═══ ENTRIES SUPPLIED ═══

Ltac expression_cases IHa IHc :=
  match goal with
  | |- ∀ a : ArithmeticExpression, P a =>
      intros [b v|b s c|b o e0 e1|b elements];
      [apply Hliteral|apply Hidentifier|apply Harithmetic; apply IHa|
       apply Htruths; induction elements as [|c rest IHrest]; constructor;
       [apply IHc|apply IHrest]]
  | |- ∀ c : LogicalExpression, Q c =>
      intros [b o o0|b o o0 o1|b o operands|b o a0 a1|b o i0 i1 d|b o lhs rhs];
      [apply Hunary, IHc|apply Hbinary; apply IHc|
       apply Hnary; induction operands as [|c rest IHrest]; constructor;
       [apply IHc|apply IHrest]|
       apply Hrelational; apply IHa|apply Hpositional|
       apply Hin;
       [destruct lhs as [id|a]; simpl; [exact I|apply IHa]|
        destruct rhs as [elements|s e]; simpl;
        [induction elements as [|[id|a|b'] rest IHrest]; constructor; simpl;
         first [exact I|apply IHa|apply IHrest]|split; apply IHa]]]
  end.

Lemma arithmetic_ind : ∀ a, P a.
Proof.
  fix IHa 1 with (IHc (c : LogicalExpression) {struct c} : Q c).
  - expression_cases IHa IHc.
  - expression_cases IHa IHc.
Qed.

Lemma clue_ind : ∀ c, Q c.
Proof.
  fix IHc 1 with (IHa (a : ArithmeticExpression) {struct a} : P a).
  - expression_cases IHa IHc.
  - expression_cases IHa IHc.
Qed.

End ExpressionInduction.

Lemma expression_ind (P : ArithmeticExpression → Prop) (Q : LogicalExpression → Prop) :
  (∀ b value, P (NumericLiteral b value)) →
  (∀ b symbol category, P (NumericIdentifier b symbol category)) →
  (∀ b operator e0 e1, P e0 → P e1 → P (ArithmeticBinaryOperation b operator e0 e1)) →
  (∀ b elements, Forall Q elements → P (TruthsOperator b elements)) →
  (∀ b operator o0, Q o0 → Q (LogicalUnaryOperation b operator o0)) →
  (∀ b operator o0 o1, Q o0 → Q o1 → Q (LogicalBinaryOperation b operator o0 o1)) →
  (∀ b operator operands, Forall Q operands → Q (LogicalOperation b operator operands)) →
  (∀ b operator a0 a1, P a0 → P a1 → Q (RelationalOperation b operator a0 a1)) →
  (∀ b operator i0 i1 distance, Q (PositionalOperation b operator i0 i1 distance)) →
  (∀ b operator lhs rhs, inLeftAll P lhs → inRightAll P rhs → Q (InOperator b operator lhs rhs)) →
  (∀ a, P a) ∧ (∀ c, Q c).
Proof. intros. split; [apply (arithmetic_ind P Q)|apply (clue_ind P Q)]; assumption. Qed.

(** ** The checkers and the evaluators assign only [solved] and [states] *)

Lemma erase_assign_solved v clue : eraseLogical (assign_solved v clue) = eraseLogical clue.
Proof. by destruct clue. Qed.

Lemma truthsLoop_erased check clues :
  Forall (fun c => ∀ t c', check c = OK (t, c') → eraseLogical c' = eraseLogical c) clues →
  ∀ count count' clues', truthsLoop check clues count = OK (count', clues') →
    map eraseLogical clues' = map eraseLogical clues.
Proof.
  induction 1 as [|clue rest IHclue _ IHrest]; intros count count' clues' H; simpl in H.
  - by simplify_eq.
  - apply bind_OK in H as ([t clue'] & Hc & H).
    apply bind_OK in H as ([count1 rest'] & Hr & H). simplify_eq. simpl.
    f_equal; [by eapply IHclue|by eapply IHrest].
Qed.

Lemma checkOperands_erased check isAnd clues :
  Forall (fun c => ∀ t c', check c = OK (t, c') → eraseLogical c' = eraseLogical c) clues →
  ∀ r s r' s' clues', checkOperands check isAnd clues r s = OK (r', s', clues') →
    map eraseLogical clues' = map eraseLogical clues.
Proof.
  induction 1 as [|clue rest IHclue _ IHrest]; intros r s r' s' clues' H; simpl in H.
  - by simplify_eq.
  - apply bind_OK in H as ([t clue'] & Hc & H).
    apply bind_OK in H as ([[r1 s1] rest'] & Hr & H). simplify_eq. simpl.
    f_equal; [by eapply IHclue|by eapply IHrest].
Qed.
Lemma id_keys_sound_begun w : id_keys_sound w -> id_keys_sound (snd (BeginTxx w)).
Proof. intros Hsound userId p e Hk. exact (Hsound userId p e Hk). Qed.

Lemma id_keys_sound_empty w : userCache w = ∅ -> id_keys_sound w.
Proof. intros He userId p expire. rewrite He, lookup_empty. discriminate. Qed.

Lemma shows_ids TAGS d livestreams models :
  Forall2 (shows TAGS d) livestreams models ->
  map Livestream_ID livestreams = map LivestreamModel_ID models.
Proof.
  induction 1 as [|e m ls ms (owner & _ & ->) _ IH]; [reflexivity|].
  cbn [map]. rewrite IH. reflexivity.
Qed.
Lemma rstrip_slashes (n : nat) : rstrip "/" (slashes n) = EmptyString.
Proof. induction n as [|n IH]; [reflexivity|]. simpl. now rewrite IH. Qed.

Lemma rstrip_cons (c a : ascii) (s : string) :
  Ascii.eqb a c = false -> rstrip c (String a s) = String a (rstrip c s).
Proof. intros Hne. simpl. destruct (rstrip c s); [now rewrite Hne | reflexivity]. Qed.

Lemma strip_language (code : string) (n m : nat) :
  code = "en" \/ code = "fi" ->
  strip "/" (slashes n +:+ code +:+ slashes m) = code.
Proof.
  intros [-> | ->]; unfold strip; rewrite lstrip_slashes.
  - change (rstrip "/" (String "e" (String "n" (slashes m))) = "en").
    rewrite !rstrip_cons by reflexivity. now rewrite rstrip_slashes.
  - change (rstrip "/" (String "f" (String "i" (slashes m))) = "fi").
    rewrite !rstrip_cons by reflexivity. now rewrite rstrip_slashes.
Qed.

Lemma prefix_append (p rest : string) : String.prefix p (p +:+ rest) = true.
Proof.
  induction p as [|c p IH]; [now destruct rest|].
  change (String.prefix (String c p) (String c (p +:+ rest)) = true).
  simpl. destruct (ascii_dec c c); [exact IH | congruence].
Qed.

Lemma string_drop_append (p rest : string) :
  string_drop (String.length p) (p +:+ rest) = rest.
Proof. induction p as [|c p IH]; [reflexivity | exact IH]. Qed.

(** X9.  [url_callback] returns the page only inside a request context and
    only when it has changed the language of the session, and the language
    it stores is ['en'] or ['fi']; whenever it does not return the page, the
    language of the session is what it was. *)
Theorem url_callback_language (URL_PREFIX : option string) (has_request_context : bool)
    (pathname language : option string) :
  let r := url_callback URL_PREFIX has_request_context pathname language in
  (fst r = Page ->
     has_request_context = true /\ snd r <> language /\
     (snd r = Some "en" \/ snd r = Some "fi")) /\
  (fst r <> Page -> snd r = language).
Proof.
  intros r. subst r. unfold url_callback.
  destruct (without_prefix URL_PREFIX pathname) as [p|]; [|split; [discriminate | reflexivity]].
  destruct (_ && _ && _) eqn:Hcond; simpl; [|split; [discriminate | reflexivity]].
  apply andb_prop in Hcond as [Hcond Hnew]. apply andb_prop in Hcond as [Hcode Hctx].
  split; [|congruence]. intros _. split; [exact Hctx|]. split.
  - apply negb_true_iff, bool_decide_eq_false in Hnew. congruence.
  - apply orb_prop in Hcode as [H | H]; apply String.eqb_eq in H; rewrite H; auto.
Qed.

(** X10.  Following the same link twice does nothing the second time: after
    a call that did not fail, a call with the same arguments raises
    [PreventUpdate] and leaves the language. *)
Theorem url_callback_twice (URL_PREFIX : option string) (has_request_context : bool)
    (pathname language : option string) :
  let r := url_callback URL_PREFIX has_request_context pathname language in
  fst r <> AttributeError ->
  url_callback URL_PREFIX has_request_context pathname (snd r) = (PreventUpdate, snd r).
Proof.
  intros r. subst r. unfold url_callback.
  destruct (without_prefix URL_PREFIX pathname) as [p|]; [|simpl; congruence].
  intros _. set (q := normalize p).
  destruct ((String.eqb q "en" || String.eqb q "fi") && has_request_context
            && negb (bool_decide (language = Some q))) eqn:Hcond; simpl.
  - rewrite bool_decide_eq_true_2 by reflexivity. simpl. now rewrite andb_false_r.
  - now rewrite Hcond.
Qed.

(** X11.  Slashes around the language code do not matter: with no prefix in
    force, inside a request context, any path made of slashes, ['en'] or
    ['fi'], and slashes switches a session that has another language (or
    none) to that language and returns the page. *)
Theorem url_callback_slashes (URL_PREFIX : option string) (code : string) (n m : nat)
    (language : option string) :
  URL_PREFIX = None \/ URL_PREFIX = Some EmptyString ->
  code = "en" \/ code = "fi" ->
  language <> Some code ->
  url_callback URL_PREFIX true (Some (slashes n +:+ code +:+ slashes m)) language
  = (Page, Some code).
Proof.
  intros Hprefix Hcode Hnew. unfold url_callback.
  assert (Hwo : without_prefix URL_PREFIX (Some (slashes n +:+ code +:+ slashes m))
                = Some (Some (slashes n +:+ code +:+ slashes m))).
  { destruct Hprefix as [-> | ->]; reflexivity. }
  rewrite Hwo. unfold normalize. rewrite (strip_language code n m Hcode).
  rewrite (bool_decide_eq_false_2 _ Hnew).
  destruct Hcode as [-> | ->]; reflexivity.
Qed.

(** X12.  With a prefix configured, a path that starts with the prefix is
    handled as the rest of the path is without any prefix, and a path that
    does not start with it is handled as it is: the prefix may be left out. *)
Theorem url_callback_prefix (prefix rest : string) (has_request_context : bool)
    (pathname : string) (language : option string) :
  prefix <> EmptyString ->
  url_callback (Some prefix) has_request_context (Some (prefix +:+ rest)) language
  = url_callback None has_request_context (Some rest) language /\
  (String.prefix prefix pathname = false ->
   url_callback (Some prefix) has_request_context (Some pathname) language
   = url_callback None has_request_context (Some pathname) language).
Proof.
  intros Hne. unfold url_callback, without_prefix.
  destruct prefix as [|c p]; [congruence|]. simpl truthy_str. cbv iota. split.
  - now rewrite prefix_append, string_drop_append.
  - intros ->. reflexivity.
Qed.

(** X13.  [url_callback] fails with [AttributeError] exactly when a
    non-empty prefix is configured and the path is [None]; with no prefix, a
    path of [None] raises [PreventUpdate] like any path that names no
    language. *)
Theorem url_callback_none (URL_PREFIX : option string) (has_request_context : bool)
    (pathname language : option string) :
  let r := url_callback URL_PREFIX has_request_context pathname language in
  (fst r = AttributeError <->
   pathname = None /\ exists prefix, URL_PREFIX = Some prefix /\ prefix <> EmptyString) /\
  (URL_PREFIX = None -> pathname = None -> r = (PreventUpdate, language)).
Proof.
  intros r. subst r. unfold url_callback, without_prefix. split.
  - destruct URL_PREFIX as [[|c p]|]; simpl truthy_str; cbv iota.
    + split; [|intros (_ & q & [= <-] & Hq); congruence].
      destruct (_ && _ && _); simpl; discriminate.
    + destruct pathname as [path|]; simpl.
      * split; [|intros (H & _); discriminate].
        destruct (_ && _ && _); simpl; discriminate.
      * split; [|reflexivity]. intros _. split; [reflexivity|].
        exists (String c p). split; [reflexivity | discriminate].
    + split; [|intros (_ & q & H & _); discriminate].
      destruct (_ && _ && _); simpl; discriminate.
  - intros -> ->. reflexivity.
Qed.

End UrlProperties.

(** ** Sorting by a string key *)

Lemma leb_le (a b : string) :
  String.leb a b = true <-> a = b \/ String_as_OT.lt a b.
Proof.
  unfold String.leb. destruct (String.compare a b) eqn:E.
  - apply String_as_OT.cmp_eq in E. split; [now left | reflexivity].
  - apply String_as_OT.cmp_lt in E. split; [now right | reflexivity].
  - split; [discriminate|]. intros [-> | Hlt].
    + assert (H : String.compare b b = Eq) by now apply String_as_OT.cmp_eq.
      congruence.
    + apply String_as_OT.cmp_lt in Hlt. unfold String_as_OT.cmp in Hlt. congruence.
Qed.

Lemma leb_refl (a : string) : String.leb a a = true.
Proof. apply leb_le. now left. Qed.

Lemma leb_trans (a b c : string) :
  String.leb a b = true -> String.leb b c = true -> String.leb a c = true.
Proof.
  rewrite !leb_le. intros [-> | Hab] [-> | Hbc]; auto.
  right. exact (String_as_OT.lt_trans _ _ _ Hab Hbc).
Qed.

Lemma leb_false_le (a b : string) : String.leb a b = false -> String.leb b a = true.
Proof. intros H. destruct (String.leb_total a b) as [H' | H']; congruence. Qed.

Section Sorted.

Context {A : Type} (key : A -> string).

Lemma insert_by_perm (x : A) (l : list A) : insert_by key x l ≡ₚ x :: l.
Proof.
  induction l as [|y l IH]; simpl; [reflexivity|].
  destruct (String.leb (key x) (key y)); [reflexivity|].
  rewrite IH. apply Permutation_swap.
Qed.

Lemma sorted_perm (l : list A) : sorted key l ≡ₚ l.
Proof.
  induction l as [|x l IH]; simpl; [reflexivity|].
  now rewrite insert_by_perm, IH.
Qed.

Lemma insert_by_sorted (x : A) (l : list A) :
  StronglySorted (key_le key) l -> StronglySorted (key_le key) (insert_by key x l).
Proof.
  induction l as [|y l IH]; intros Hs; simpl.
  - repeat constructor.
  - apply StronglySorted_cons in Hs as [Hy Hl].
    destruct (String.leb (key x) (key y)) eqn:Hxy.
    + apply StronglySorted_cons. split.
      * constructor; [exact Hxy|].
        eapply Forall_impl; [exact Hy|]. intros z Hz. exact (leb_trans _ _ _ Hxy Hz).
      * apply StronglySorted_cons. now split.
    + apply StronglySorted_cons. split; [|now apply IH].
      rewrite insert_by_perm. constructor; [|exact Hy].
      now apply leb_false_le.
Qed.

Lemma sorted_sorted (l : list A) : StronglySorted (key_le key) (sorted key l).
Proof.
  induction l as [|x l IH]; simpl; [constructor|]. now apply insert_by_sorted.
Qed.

═══

WHAT YOU NEED TO DO:
Looking at the entries above, copy out every line in which "Theorem" occurs.

EXPECTED ANSWER:
Theorem url_callback_language (URL_PREFIX : option string) (has_request_context : bool)
Theorem url_callback_twice (URL_PREFIX : option string) (has_request_context : bool)
Theorem url_callback_slashes (URL_PREFIX : option string) (code : string) (n m : nat)
Theorem url_callback_prefix (prefix rest : string) (has_request_context : bool)
Theorem url_callback_none (URL_PREFIX : option string) (has_request_context : bool)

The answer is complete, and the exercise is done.